Under Gorsuch’s approach, judges — and ultimately, Supreme Court justices — would get to decide which federal laws delegating power to an agency are “sufficiently definite and precise,” and which ones should be struck down.

So it will matter a great deal who sits on the Supreme Court. In a post-Gundy world, courts will have far more power to make discretionary calls about which regulations they wish to uphold and which ones they wish to strike down. That means that a more conservative Court will tend to strike down more regulations favored by Democrats.

Police could gain far more power to engage in surveillance

The current Supreme Court is arguably more friendly to criminal defendants than it was 20 years ago. For many years, the Court was dominated by conservatives incubated in the “tough on crime” rhetoric preferred by presidents like Richard Nixon and Ronald Reagan. The current Court, by contrast, is more likely to see criminal justice cases through a libertarian lens.

A big reason for this libertarian turn is that individual conservative justices hold defendant-friendly views on certain criminal justice issues. Roberts often votes with his liberal colleagues in cases where police use new technology to conduct intrusive searches. Gorsuch wrote the lead opinion in a case holding that criminal defendants may only be convicted by a unanimous jury. Kavanaugh is a long-standing opponent of racial jury discrimination.

While it’s important that justices like Gorsuch and Kavanaugh sometimes take a broad view of the rights of criminal defendants at trial, Roberts’s support for limits on police conduct is likely to prove more consequential — because the overwhelming majority of criminal suspects never receive a trial to determine their guilt.

97 percent of federal cases and 94 percent of state cases end in plea bargains, with defendants pleading guilty in exchange for a lesser sentence,” according to a 2012 analysis by the New York Times. So Supreme Court decisions protecting trial rights only impact a small minority of defendants.

The gap between Roberts and his fellow Republicans was most on display in Carpenter v. United States (2018), where Roberts voted with his four liberal colleagues and held that police “must generally obtain a warrant supported by probable cause” before obtaining cellphone records that can be used to track an individual’s movement.

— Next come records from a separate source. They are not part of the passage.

Lemma perform_other_topic (a : action) (d : dict) (c : conn) (s : server)
  (k k' : key) :
  py_hash (dict_get "topic" d) = Ok k -> key_eqb k' k = false ->
  lookup k' (topics (exec (perform a d c) s)) = lookup k' (topics s).
Proof.
  intros Hh Hne. destruct a; unfold perform, exec.
  - rewrite (register_producer_run _ _ _ _ _ Hh).
    destruct (lookup k (topics s)); simpl; [reflexivity | ].
    rewrite lookup_app. simpl. rewrite Hne.
    destruct (lookup k' (topics s)); reflexivity.
  - rewrite (register_subscriber_run _ _ _ _ Hh).
    destruct (lookup k (topics s)) as [i | ]; [ | reflexivity].
    destruct (mem c (subscribers i)); [reflexivity | ]. simpl.
    apply lookup_setitem_other. exact Hne.
  - rewrite (withdraw_subscriber_run _ _ _ _ Hh).
    destruct (lookup k (topics s)) as [i | ]; [ | reflexivity].
    destruct (mem c (subscribers i)); [ | reflexivity]. simpl.
    apply lookup_setitem_other. exact Hne.
  - rewrite (withdraw_producer_run _ _ _ _ Hh).
    destruct (lookup k (topics s)) as [i | ]; [ | reflexivity].
    destruct (Nat.eqb (producer i) c); [ | reflexivity]. simpl.
    apply lookup_delitem_other. exact Hne.
  - change (lookup k' (topics (exec
             (publish (dict_get "topic" d) c (dict_get "payload" d)) s))
            = lookup k' (topics s)).
    rewrite publish_topics. reflexivity.
  - reflexivity.
Qed.

(** X4: a call of [process_message] about one topic leaves every topic
    with a different name as it was: same entry, or still absent. *)
Theorem other_topics_untouched (d : dict) (c : conn) (s : server)
  (k k' : key) :
  py_hash (dict_get "topic" d) = Ok k -> key_eqb k' k = false ->
  lookup k' (topics (exec (process_message (JObj d) c) s))
  = lookup k' (topics s).
Proof.
  intros Hh Hne. rewrite process_message_route.
  destruct (route d) as [a | ]; [ | reflexivity].
  apply (perform_other_topic a d c s k k' Hh Hne).
Qed.

(** ** Only its producer takes a topic away *)

Lemma lookup_without_producer (c : conn) (s : server) (k : key) (i : info) :
  Inv s -> lookup k (topics s) = Some i -> producer i <> c ->
  lookup k (topics (handle_disconnection c s))
  = Some (snd (without_subscriber c (k, i))).
Proof.
  intros HI Hl Hp. pose proof (Inv_handle_disconnection c s HI) as [Hu' _].
  destruct HI as [Hu Hn]. destruct (lookup_In _ _ _ Hl) as [k0 [Hin Hk]].
  rewrite (lookup_equal_keys k k0 _ Hk).
  change (snd (without_subscriber c (k, i)))
    with (snd (without_subscriber c (k0, i))).
  apply unique_keys_lookup; [exact Hu' | ].
  rewrite (handle_disconnection_topics c s Hu).
  change (k0, snd (without_subscriber c (k0, i)))
    with (without_subscriber c (k0, i)).
  apply in_map. apply filter_In. split; [exact Hin | ].
  unfold produced_by. simpl. apply negb_true_iff. apply Nat.eqb_neq. exact Hp.
Qed.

Carpenter was a significant case because, as Justice Kennedy wrote in dissent, the Court has typically held that “individuals have no Fourth Amendment interests in business records which are possessed, owned, and controlled by a third party.”

But Roberts recognized that, as police gain more and more technologically sophisticated methods of tracking criminal suspects, the Constitution must recognize new limits on these methods. It’s one thing to say that police can track every number dialed on a particular phone, but it’s another thing altogether to say that police can turn each individual’s cellphone into a homing device that monitors their every move.

If Roberts is no longer the swing vote, Carpenter could potentially fall. At the very least, the Court is likely to grow less skeptical of police overreach and less fearful of the awesome surveillance power given to police by new technology.